Dataset entries
(** ** Properties *)

(** Candidates are disjointly rooted and well formed: no two share a root PID,
    and each is a proposal of a loaded pack whose root and members are observed
    processes, whose members are sorted, distinct and all explained (the root,
    a descendant of one of its browser roots, or a recorder joined to the
    controller), whose browser roots match the pack, and whose controller, if
    any, is its root, matches the pack and is an ancestor of every browser root. *)
Theorem candidates_well_formed a s g :
  from_snapshot s = Ok g →
  NoDup (candidate_root_pid <$> candidates a g) ∧
  ∀ c, c ∈ candidates a g → ∃ pack, pack ∈ packs (rules a) ∧ candidate_wf g pack c.
Proof.
  intros Hg. split.
  - unfold candidates, btree_values. set (m := fold_left _ _ _).
    assert (Hkeys : candidate_root_pid <$> (btree_entries N.le m).*2 = (btree_entries N.le m).*1).
    { rewrite <-list_fmap_compose. apply list_fmap_ext. intros i [r c] Hi. simpl.
      apply list_elem_of_lookup_2, elem_of_btree_entries in Hi.
      by apply fold_select_selects in Hi as [_ ?]. }
    rewrite Hkeys. unfold btree_entries. rewrite merge_sort_Permutation.
    apply NoDup_fst_map_to_list.
  - intros c (pack & Hpack & Hc)%candidates_proposed. exists pack. split; [done|].
    by eapply pack_proposals_wf.
Qed.

(** Nothing attributable is overlooked, and the best attribution wins: every
    matching controller, and every matching browser root with a matching
    controller above it or an anchor of the pack on it, is proposed as a candidate;
    and for every proposal the selection keeps a candidate with its root that has
    more anchors, or as many and a pack id not after it, whatever the order of
    the packs. *)
Theorem selection_complete a s g pack :
  from_snapshot s = Ok g → pack ∈ packs (rules a) →
  (∀ k, k ∈ pack_controllers g pack (pack_browser_roots g pack) →
     ∃ c, c ∈ pack_proposals g pack ∧ candidate_root_pid c = k) ∧
  (∀ b p, b ∈ pack_browser_roots g pack → get g b = Some p →
     (∃ k, k ∈ pack_controllers g pack (pack_browser_roots g pack) ∧ tc (parent_edge g) b k) ∨
     (0 < pack_anchor_count p pack)%N →
     ∃ c, c ∈ pack_proposals g pack ∧ b ∈ browser_root_pids c) ∧
  (∀ c, c ∈ pack_proposals g pack →
     ∃ c', c' ∈ candidates a g ∧ candidate_root_pid c' = candidate_root_pid c ∧
       ¬ ((candidate_anchor_count c' < candidate_anchor_count c)%N ∨
          (candidate_anchor_count c = candidate_anchor_count c' ∧
           String.le (pack_id (candidate_pack c)) (pack_id (candidate_pack c')) ∧
           pack_id (candidate_pack c) ≠ pack_id (candidate_pack c')))).
Proof.
  intros Hg Hpack. destruct (pack_proposals_complete s g pack Hg) as [Hctrl Hbrowser].
  split_and!; [done..|]. intros c Hc.
  destruct (fold_select_selects (packs (rules a) ≫= pack_proposals g)) as [Hsound Hbest].
  destruct (Hbest c) as (c' & Hc' & Hrep).
  { apply list_elem_of_bind. by exists pack. }
  destruct (Hsound _ _ Hc') as [_ Hroot]. exists c'. split_and!.
  - apply elem_of_candidates. by rewrite Hroot.
  - done.
  - rewrite <-replaces_spec. by rewrite Hrep.
Qed.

### What to work on:
Retype the records above in full. Every word should match.

### Answer box:
(** ** Properties *)

(** Candidates are disjointly rooted and well formed: no two share a root PID,
    and each is a proposal of a loaded pack whose root and members are observed
    processes, whose members are sorted, distinct and all explained (the root,
    a descendant of one of its browser roots, or a recorder joined to the
    controller), whose browser roots match the pack, and whose controller, if
    any, is its root, matches the pack and is an ancestor of every browser root. *)
Theorem candidates_well_formed a s g :
  from_snapshot s = Ok g →
  NoDup (candidate_root_pid <$> candidates a g) ∧
  ∀ c, c ∈ candidates a g → ∃ pack, pack ∈ packs (rules a) ∧ candidate_wf g pack c.
Proof.
  intros Hg. split.
  - unfold candidates, btree_values. set (m := fold_left _ _ _).
    assert (Hkeys : candidate_root_pid <$> (btree_entries N.le m).*2 = (btree_entries N.le m).*1).
    { rewrite <-list_fmap_compose. apply list_fmap_ext. intros i [r c] Hi. simpl.
      apply list_elem_of_lookup_2, elem_of_btree_entries in Hi.
      by apply fold_select_selects in Hi as [_ ?]. }
    rewrite Hkeys. unfold btree_entries. rewrite merge_sort_Permutation.
    apply NoDup_fst_map_to_list.
  - intros c (pack & Hpack & Hc)%candidates_proposed. exists pack. split; [done|].
    by eapply pack_proposals_wf.
Qed.

(** Nothing attributable is overlooked, and the best attribution wins: every
    matching controller, and every matching browser root with a matching
    controller above it or an anchor of the pack on it, is proposed as a candidate;
    and for every proposal the selection keeps a candidate with its root that has
    more anchors, or as many and a pack id not after it, whatever the order of
    the packs. *)
Theorem selection_complete a s g pack :
  from_snapshot s = Ok g → pack ∈ packs (rules a) →
  (∀ k, k ∈ pack_controllers g pack (pack_browser_roots g pack) →
     ∃ c, c ∈ pack_proposals g pack ∧ candidate_root_pid c = k) ∧
  (∀ b p, b ∈ pack_browser_roots g pack → get g b = Some p →
     (∃ k, k ∈ pack_controllers g pack (pack_browser_roots g pack) ∧ tc (parent_edge g) b k) ∨
     (0 < pack_anchor_count p pack)%N →
     ∃ c, c ∈ pack_proposals g pack ∧ b ∈ browser_root_pids c) ∧
  (∀ c, c ∈ pack_proposals g pack →
     ∃ c', c' ∈ candidates a g ∧ candidate_root_pid c' = candidate_root_pid c ∧
       ¬ ((candidate_anchor_count c' < candidate_anchor_count c)%N ∨
          (candidate_anchor_count c = candidate_anchor_count c' ∧
           String.le (pack_id (candidate_pack c)) (pack_id (candidate_pack c')) ∧
           pack_id (candidate_pack c) ≠ pack_id (candidate_pack c')))).
Proof.
  intros Hg Hpack. destruct (pack_proposals_complete s g pack Hg) as [Hctrl Hbrowser].
  split_and!; [done..|]. intros c Hc.
  destruct (fold_select_selects (packs (rules a) ≫= pack_proposals g)) as [Hsound Hbest].
  destruct (Hbest c) as (c' & Hc' & Hrep).
  { apply list_elem_of_bind. by exists pack. }
  destruct (Hsound _ _ Hc') as [_ Hroot]. exists c'. split_and!.
  - apply elem_of_candidates. by rewrite Hroot.
  - done.
  - rewrite <-replaces_spec. by rewrite Hrep.
Qed.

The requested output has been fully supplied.